Vienne éternelle, aube et crépuscule à Royaumont
Retrouvez les comptes-rendus précédents du Festival de Royaumont :
- La fine fleur française du récital rayonne à Royaumont
- Vienne à Royaumont : vibrations mélancoliques et rythmes légers
Souriante, intense, écarquillée, le vibrato rapide et tendu, romantique dans l'esprit, la mezzo-soprano Marion Lebègue enchaîne naturellement le Matin de printemps et le nostalgique Souvenir de Mahler. Ses sauts de sixte ascendants, très doux ou très puissants sont le plus éloquent exemple de cette voix maîtrisée jusqu'au seuil des aigus et du fortissimo. La prononciation allemande est attentionnée, les h fort aspirés, les ch bien grasseyés, les s bourdonnants. Elle conte, comme une histoire à des petits enfants les Sept chants de jeunesse d'Alban Berg. L'ouverture des yeux accompagne celle de la bouche sur les ou, les a, les i. La justesse et le rythme sont tout aussi méticuleux. Les Lieder d'Alban Berg ont ainsi toute la modernité de leur récitation naturelle, mais aussi leur héritage harmonique du romantisme.
Le chant enchaîne les crescendi vocaux avec un tropisme vers l'aigu où la voix brille de résonances. Les quelques notes poitrinées donnent envie d'entendre davantage le registre grave de la mezzo. Malgré son jeune âge, Marion Lebègue a déjà l'amplitude vocale nécessaire pour interpréter un sommet dramatique tel que Morgen de Richard Strauss dans un réfectoire Gothique. Nul doute qu'elle acquerra la maîtrise d'un vibrato qui doit savoir s'élargir pour suivre l'amplitude de la ligne.

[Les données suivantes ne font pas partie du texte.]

Lemma spec_gather fuel ids : spec always (gather accepted_first origin create_event fuel ids) gathered_ok.
Proof.
  induction ids as [|id ids IH]; [apply spec_ret; constructor|]. cbn. eapply spec_bind; [apply spec_get_pdu, always_lasting|]. intros p.
  apply (spec_conseq _ (gathered_ok [(id, p, [])]) _ _ gathered_ok); [| |done].
  - apply spec_bind_silent; [apply gathered_ok_lasting|destruct p; [apply silent_ret|apply silent_fetch_missing]|]. intros evs. cbv beta.
    eapply spec_bind; [eapply spec_conseq; [apply (spec_frame (gathered_ok [(id, p, [])]) always); [apply gathered_ok_lasting|exact IH]|by intros h ?; split|done]|].
    intros l. apply spec_ret. intros h [Hp Hl]. apply Forall_cons. split; [by apply Forall_inv in Hp|done].
  - intros h [_ Hp]. constructor; [|constructor]. cbn. destruct p as [pdu|]; [|done]. destruct Hp as (E & Hs & Hv). by rewrite E.
Qed.

Lemma spec_handle_fetched handle id events : handle_ok handle →
  spec always (handle_fetched handle id events) (λ l h, Forall (λ x : Pdu Content * option Object, held h (Event.event_id x.1) x.1) l).
Proof.
  intros Hh. induction events as [|[next_id value] events IH]; [apply spec_ret; constructor|]. cbn.
  apply spec_bind_silent; [done|apply silent_backing_off|]. intros []; [exact IH|].
  eapply spec_bind; [apply (spec_try always); [done|apply Hh]|]. intros [[pdu json]|].
  - eapply spec_bind; [eapply spec_conseq; [apply (spec_frame (kept next_id (pdu, json)) always); [apply kept_lasting|exact IH]|by intros h [_ ?]; split|done]|].
    intros l. apply spec_ret. intros h [(Hid & _ & Hs & _ & Hv & _) Hl]. case_bool_decide; [|done]. constructor; [|done]. cbn in *. by rewrite Hid.
  - apply (spec_pre _ always); [|done]. apply spec_bind_silent; [done|apply silent_back_off|]. intros _. exact IH.
Qed.

Lemma spec_handle_gathered handle l : handle_ok handle →
  spec (gathered_ok l) (handle_gathered handle l) (λ l h, Forall (λ x : Pdu Content * option Object, held h (Event.event_id x.1) x.1) l).
Proof.
  intros Hh. induction l as [|[[id p] events] l IH]; [apply spec_ret; constructor|]. cbn.
  set (S := λ (l : list (Pdu Content * option Object)) h, Forall (λ x, held h (Event.event_id x.1) x.1) l).
  assert (∀ l, lasting (S l)) as HS.
  { intros l' h h' Hl Hg. eapply Forall_impl; [exact Hl|]. intros x Hx. by eapply (held_lasting _ _ h). }
  eapply spec_bind; [eapply spec_conseq; [apply (spec_frame (gathered_ok ((id, p, events) :: l)) always);
    [apply gathered_ok_lasting|by apply spec_handle_fetched]|by intros h ?; split|done]|].
  intros pdus. eapply (spec_bind _ _ _ (λ more h, (gathered_ok ((id, p, events) :: l) h ∧ S pdus h) ∧ S more h)).
  - eapply spec_conseq; [apply (spec_frame (λ h, gathered_ok ((id, p, events) :: l) h ∧ S pdus h) (gathered_ok l)); [|exact IH]| |done].
    + intros h h' [? ?] ?. split; [by eapply gathered_ok_lasting|by eapply HS].
    + intros h [Hg Hp]. split; [done|]. by apply Forall_inv_tail in Hg.
  - intros more. apply spec_ret. intros h [[Hg Hp] Hm]. apply Forall_app. split; [|by apply Forall_app].
    apply Forall_inv in Hg. cbn in Hg. destruct p; [by constructor|constructor].
Qed.

Lemma fetch_body_ok fuel handle : handle_ok handle → fetch_ok (fetch_and_handle_body accepted_first origin create_event fuel handle).
Proof.
  intros Hh ids. unfold fetch_and_handle_body. eapply spec_bind; [apply spec_gather|]. intros l. by apply spec_handle_gathered.
Qed.

Lemma handle_outlier_ok fuel : handle_ok (handle_outlier_pdu accepted_first origin create_event room_id fuel).
Proof.
  induction fuel as [|fuel IH]; [intros ???; apply spec_fuel|]. intros id value known. cbn. by apply handle_body_ok, fetch_body_ok.
Qed.

End props.

Section outlier.
Context {DB : Type} `{Store DB} {Content : Type} `{Ruma Content} `{RoomContents Content} `{!Wire} `{!EventWire Content} `{!EventWireLaws Content} `{World}.
Context {R : Type} (accepted_first : bool) (origin : ServerName) (create_event : Pdu Content) (room_id : RoomId).
Implicit Types (h : Handler DB R) (event_id : EventId) (value : Object) (pdu : Pdu Content).

Lemma hbind_inv {A B} (m : HM (DB := DB) (R := R) A) (f : A → HM B) h b h' :
  hbind m f h = Some (Ok b, h') → ∃ a h1, m h = Some (Ok a, h1) ∧ f a h1 = Some (Ok b, h').
Proof. unfold hbind. destruct (m h) as [[[a|e|] h1]|]; [|done..]. eauto. Qed.
Lemma hpure_inv {A} (o : outcome RequestError A) h a h' : hpure o h = Some (Ok a, h') → o = Ok a ∧ h' = h.
Proof. unfold hpure. by intros [= -> ->]. Qed.
Lemma returns_bind {A B} (m : HM A) (f : A → HM B) Q S : returns m Q → (∀ a, Q a → returns (f a) S) → returns (hbind m f) S.
Proof.
  intros Hm Hf h. destruct (Hm h) as ([a|e|] & h1 & Em & HQ); unfold hbind; rewrite Em; [apply Hf; auto|eauto 10..].
  all: eexists _, _; split; [done|]; done.
Qed.
Lemma returns_ret {A} (a : A) (Q : A → Prop) : Q a → returns (hret a) Q.
Proof. intros HQ h. eexists _, _. split; [done|]. by intros ? [= <-]. Qed.
Lemma returns_pure {A} (o : outcome RequestError A) (Q : A → Prop) : (∀ a, o = Ok a → Q a) → returns (hpure o) Q.
Proof. intros HQ h. eexists _, _. split; [done|]. auto. Qed.
Lemma returns_fail {A} e (Q : A → Prop) : returns (hfail e) Q.
Proof. intros h. eexists _, _. split; done. Qed.
Lemma returns_try {A} (m : HM A) Q : returns m Q → returns (try_call m) (λ o, ∀ a, o = Some a → Q a).
Proof.
  intros Hm h. destruct (Hm h) as ([a|e|] & h1 & Em & HQ); unfold try_call; rewrite Em; eexists _, _; (split; [done|]); intros ?; [|intros [= <-]; done|done].
  intros [= <-] a' [= <-]. auto.
Qed.
Lemma returns_weaken {A} (m : HM A) (Q S : A → Prop) : returns m Q → (∀ a, Q a → S a) → returns m S.
Proof. intros Hm HQ h. destruct (Hm h) as (r & h' & ? & ?). exists r, h'. split; [done|auto]. Qed.
Lemma returns_interact {A} (f : nat → A) : returns (interact f) (λ a, ∃ n, a = f n).
Proof. intros h. eexists _, _. split; [done|]. intros a [= <-]. eauto. Qed.
Lemma returns_read {A} (f : Timeline.Data DB → outcome Timeline.TimelineError A) : returns (read_timeline f) (λ _, True).
Proof. intros h. unfold read_timeline. destruct (f _); eauto. Qed.
Lemma returns_pdu_exists id : returns (pdu_exists accepted_first id) (λ _, True).
Proof. eapply returns_bind; [apply returns_read|]. intros. by apply returns_ret. Qed.
Lemma returns_back_off id : returns (back_off id) (λ _, True).
Proof. eapply returns_bind; [apply returns_interact|]. intros t _ h. eauto. Qed.
Lemma returns_backing_off lo hi id : returns (backing_off lo hi id) (λ _, True).
Proof.
  intros h. unfold backing_off. destruct (_ !! _) as [[time tries]|]; [|eauto].
  apply (returns_bind now _ (λ _, True)); [|by intros; apply returns_ret]. eapply returns_weaken; [apply returns_interact|done].
Qed.
Lemma returns_check_room (pdu : Pdu Content) : returns (check_room_id room_id pdu) (λ _, True).
Proof. unfold check_room_id. destruct (in_room _ _); [by apply returns_ret|apply returns_fail]. Qed.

La pianiste Johanne Ralambondrainy semble souffrir un martyr d'émotion, son visage bientôt écarlate et suintant (à l'image de sa chanteuse) se tord de grimaces sur chaque accord, mais nulle tension ne se transmet à son jeu. Seulement l'expression, qu'elle accompagne en chantant silencieusement chaque accord, dans une langue inconnue des hommes. Surtout, les silences qu'elle ménage, haletants, font parcourir des murmures et des frissons dans le public.
D'un rythme extrêmement mouvant, le mariage composé par Mahler et réemployé dans sa Première Symphonie, "Wenn mein Schatz Hochzeit macht" (Quand ma bien-aimée fêtera ses noces) est tour à tour une noce de Sabbat et un glas funèbre. Les excès sont poignants. Vivement que Marion Lebègue interprète ces cycles avec orchestre : même le filin vibré de son aigu et sa voix blanche grave passeraient une fosse.
Un bon plat musical roboratif que celui-ci, pris dans le réfectoire des convers, avant de se rendre au réfectoire des moines pour une Symphonie lyrique. Mais avant, une petite pause s'impose dans la cafétéria, appartenant elle aussi au patrimoine architectural cistercien XIIIe siècle.